Saved entries

>>>>

Lemma present_Some (o : option Server.FileStorage) f :
  Server.present o = Some f ->
  o = Some f /\ exists name, Server.filename f = Some name /\ String.eqb name "" = false.
Proof.
  unfold Server.present. destruct o as [g|]; [| done].
  destruct (Server.filename g) as [name|] eqn:Hname; [| done].
  destruct (String.eqb name "") eqn:E; [done |].
  intros [= ->]. eauto.
Qed.

End Transcoding.

(** C6 - A request whose voice upload has the extension .webm and whose
    conversion to wav raises is answered with status 500 and the body
    {"error": "Failed to convert webm to wav: <reason>"}; the handler
    returns, no exception leaves it. *)
Theorem webm_transcode_failure_is_500 {F : Type} `{PyFloat F}
    (senv : Server.ServerEnv (F:=F)) (req : Server.Request) (w : Server.World)
    (spiral_file voice_file : Server.FileStorage) (name : string) (e : exn) :
  Server.present (Server.files req !! "spiral_img") = Some spiral_file ->
  Server.present (Server.files req !! "voice_wav") = Some voice_file ->
  Server.filename voice_file = Some name ->
  Server.lower (Server.splitext_ext senv name) = ".webm" ->
  Server.transcoding_raises senv (Server.stream voice_file) e ->
  exists w',
    Server.predict senv req w =
      (Ok {| Server.body :=
               Server.JObject
                 [("error", Server.JString ("Failed to convert webm to wav: " +:+ exn_msg e))];
             Server.status := 500 |},
       w').
Proof.
  intros Hspiral Hvoice Hname Hext Hfail.
  destruct (present_Some _ _ Hvoice) as (_ & name' & Hname' & Hne).
  rewrite Hname in Hname'. injection Hname' as <-.
  unfold Server.predict. rewrite Hspiral, Hvoice, Hname, Hne, Hext.
  cbn [String.eqb Ascii.eqb Bool.eqb].
  unfold Server.bindM at 1. unfold Server.NamedTemporaryFile at 1.
  unfold Server.bindM at 1. unfold Server.save at 1.
  unfold Server.bindM at 1. unfold Server.NamedTemporaryFile at 1.
  unfold Server.bindM at 1. unfold Server.save at 1.
  unfold Server.bindM at 1. unfold Server.NamedTemporaryFile at 1.
  cbn [Server.fs Server.tmp_counter Server.removals].
  set (spiral_path := Server.tmp_name (Server.tmp_counter w) ".png").
  set (raw_voice_path := Server.tmp_name (S (Server.tmp_counter w)) ".webm").
  set (wav_path := Server.tmp_name (S (S (Server.tmp_counter w))) ".wav").
  match goal with |- context [Server.bindM _ _ ?w0] => set (w5 := w0) end.
  assert (Hraw : Server.fs w5 !! raw_voice_path = Some (Server.stream voice_file)).
  { subst w5. cbn [Server.fs].
    rewrite lookup_insert_ne by (by apply tmp_name_ne).
    apply lookup_insert_eq. }
  unfold Server.bindM at 1. unfold Server.try_exceptM. unfold Server.bindM at 1.
  rewrite (convert_webm_raises senv raw_voice_path wav_path w5 _ e Hraw Hfail).
  unfold Server.bindM.
  destruct (try_remove_spec senv spiral_path w5) as (w6 & -> & _).
  destruct (try_remove_spec senv raw_voice_path w6) as (w7 & -> & _).
  by exists w7.
Qed.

<<<<

- [TASK]:
Once the line with "destruct (try_remove_spec senv spiral_path" is found, write out that line and every one after it through the last line of the records, exactly and with nothing else.

- [RESULT OF THIS EXERCISE]:
  destruct (try_remove_spec senv spiral_path w5) as (w6 & -> & _).
  destruct (try_remove_spec senv raw_voice_path w6) as (w7 & -> & _).
  by exists w7.
Qed.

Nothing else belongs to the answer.